Speaker: Ellen Zhong, Assistant Professor, Princeton University, Computer Science 
Title: Machine Learning for Structural Biology
Day: April 16, 2024 
Place: CSML,  Bendheim House, 26 Prospect Ave, Classroom Room 103
Time: 12:30-1:30 PM Lunch available from 12:00    
Host: Tom Griffiths, Director CSML

Abstract: Structural biology has been transformed by breakthroughs in deep learning methods for protein structure prediction. In parallel, advances in cryo-electron microscopy (cryo-EM) have produced new opportunities to study the structure and dynamics of proteins and other biomolecular complexes through imaging.

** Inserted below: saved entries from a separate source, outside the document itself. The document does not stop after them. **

Lemma act_cpu_create C s me x y sp k c nt :
  good C s → cpus s !! me = Some x → threads s !! c_curthread x = Some y → acct_cur s me x y sp k →
  allowed s me x y (CpuCreate c nt) = true → wp (perform me (CpuCreate c nt)) (λ _ s', ok s') s.
Proof.
  intros Hg Hx Hy Ha. simpl. unfold new_thread. rewrite !andb_true_iff, negb_true_iff, !bool_decide_eq_true.
  intros ((((_ & Hu) & Hn1 & Hn2) & Hc1 & Hc2) & Hl1 & Hl2). apply wp_bind.
  eapply wp_mono; [|by eapply (wp_cpu_create C s me x y sp k)]. intros r s' Hok. by apply wp_ret.
Qed.

(** ** The first processor *)

(** Before [thread_bootstrap] there is the kernel's process, without threads. *)
Definition boot (p : positive) (uni : bool) : sys :=
  mkSys (mkLists ∅ ∅) ∅ ∅ (mkInterrupts ∅ ∅ ∅ {[ProcLock p := None]}) Array.array_init Array.array_init ∅
    {[p := mkProc Array.array_init None]} p uni.

Section first.
Context (c t p : positive) (uni : bool).
Hypothesis Hc : Z.pos c < 2 ^ 29.
Hypothesis Ht : Z.pos t < 2 ^ 29.

Local Notation C1 := (<[Zombies c := []]> ∅ : gmap listid (list positive)).
Local Notation C2 := (<[Runqueue c := []]> C1).

Definition first_thread : thread :=
  with_cpu (Some c) (with_proc (Some p) new_thread_record).
Definition first_ints : interrupts :=
  mkInterrupts {[t := (1, 1)]} {[c := 0]} {[c := false]}
    (<[AllwchansLock := None]> (<[ProcLock p := None]>
      (<[IpiLock c := None]> (<[RunqueueLock c := None]> {[ProcLock p := None]})))).
Definition first (h : lists listid) ac ap : sys :=
  mkSys h {[t := first_thread]} {[c := new_cpu 0 t Online]} first_ints ac Array.array_init ∅
    {[p := mkProc ap None]} p uni.

Lemma start_inv : inv None ∅ (boot p uni).
Proof.
  split; try done. split; intros ? [? ?]; simplify_map_eq.
Qed.

Lemma first_held d : held_by d first_ints = 0.
Proof.
  unfold held_by, first_ints. cbn [splk_holder].
  rewrite (insert_id (<[IpiLock c := None]> _)) by (by rewrite !lookup_insert_ne, lookup_singleton_eq by done).
  rewrite !msum_insert by (by rewrite ?lookup_insert_ne, ?lookup_singleton_ne by done).
  by rewrite <- insert_empty, msum_insert.
Qed.

Lemma first_good h h2 ac ap :
  inv None C2 (set_tl h2 (boot p uni)) → rep h C2 {[t]} → Array.holds ac [c] → Array.holds ap [t] →
  good C2 (first h ac ap).
Proof.
  intros HI2 HR Hac Hap.
  assert (inv (Some t) C2 (set_tl h (set_threads (<[t := first_thread]> ∅) (set_tl h2 (boot p uni))))) as HI3.
  { apply (move_create C2 (set_tl h2 (boot p uni)) t first_thread h HI2); [done|].
    simpl. by rewrite dom_empty_L, union_empty_r_L. }
  split; [|split; [|split; [|split]]].
  - apply (move_online _ _ c t first_thread 0 Online) in HI3; try done.
    + apply (inv_ints _ _ _ first_ints), (inv_procs _ _ _ {[p := mkProc ap None]}), (inv_allcpus _ _ _ ac) in HI3.
      exact HI3.
    + simpl. apply lookup_insert_eq.
    + rewrite lookup_insert_ne, lookup_insert_eq by done. by eexists.
    + rewrite lookup_insert_eq. by eexists.
  - intros c1 x1 y1 Hx1. simpl in Hx1. by apply lookup_singleton_Some in Hx1 as [<- <-].
  - intros c1 x1 Hx1. simpl in Hx1. by apply lookup_singleton_Some in Hx1 as [<- <-].
  - split; simpl; try done.
    + exists [c]. split; [done|]. split; [apply NoDup_singleton|]. intros d.
      rewrite list_elem_of_singleton. split; [intros ->; rewrite lookup_singleton_eq; by eexists|].
      by intros [z [<- _]%lookup_singleton_Some].
    + by intros d [z [<- _]%lookup_singleton_Some].
    + by intros _ d d' [z [<- _]%lookup_singleton_Some] [z' [<- _]%lookup_singleton_Some].
    + exists []. split; [apply Array.holds_init|]. by split.
    + by intros w [? ?].
    + intros q z [<- <-]%lookup_singleton_Some. exists [t]. split; [done|]. split; [apply NoDup_singleton|].
      intros u. rewrite list_elem_of_singleton. split; [intros ->; rewrite lookup_singleton_eq; by eexists|].
      by intros (z & [<- _]%lookup_singleton_Some & _).
    + intros u z q [<- <-]%lookup_singleton_Some [= <-]. rewrite lookup_singleton_eq. by eexists.
    + rewrite lookup_singleton_eq. by eexists.
  - split; simpl.
    + intros c1 x1 y1 [<- <-]%lookup_singleton_Some [_ <-]%lookup_singleton_Some. exists 1, 0.
      split; simpl; rewrite ?lookup_singleton_eq; try done; [by right|by rewrite first_held|by left].
    + intros u z [<- <-]%lookup_singleton_Some Hnc. destruct Hnc. exists c, (new_cpu 0 t Online).
      simpl. by rewrite lookup_singleton_eq.
    + split; [|split].
      * intros d [z [<- _]%lookup_singleton_Some]. by rewrite !lookup_insert_ne, !lookup_insert_eq,
          ?lookup_insert_ne, ?lookup_insert_eq by done.
      * intros q [z [<- _]%lookup_singleton_Some]. by rewrite lookup_insert_ne, lookup_insert_eq.
      * by rewrite lookup_insert_eq.
    + intros d _. apply first_held.
Qed.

In this seminar, I will overview cryoDRGN and related methods that leverage the representation power of deep neural networks for 3D reconstruction of protein structures from cryo-EM images. Extended to real datasets and released as open-source tools, these methods have been used to discover new protein structures and visualize continuous trajectories of protein motion. I will discuss extensions of the method for scalable and robust reconstruction, analysis of the learned generative model, and visualization of dynamic macromolecular machines in situ. Finally, I will discuss how recent advances in machine learning for protein structure prediction (e.g. AlphaFold) can complement methods for cryo-EM structure determination and what key algorithmic challenges remain to realize the next era of structural biology.

Bio: Ellen Zhong is an Assistant Professor of Computer Science at Princeton University. She is interested in problems at the intersection of AI and biology. Her research develops machine learning methods for computational and structural biology problems with a focus on protein structure determination with cryo-electron microscopy (cryo-EM). She obtained her Ph.D. from MIT in 2022, advised by Bonnie Berger and Joey Davis, where she developed deep learning algorithms for 3D reconstruction of dynamic protein structures from cryo-EM images. She has interned at DeepMind with John Jumper and the AlphaFold team and previously worked on molecular dynamics algorithms and infrastructure for drug discovery at D. E. Shaw Research. She obtained her B.S. from the University of Virginia where she worked with Michael Shirts on computational methods for studying protein folding.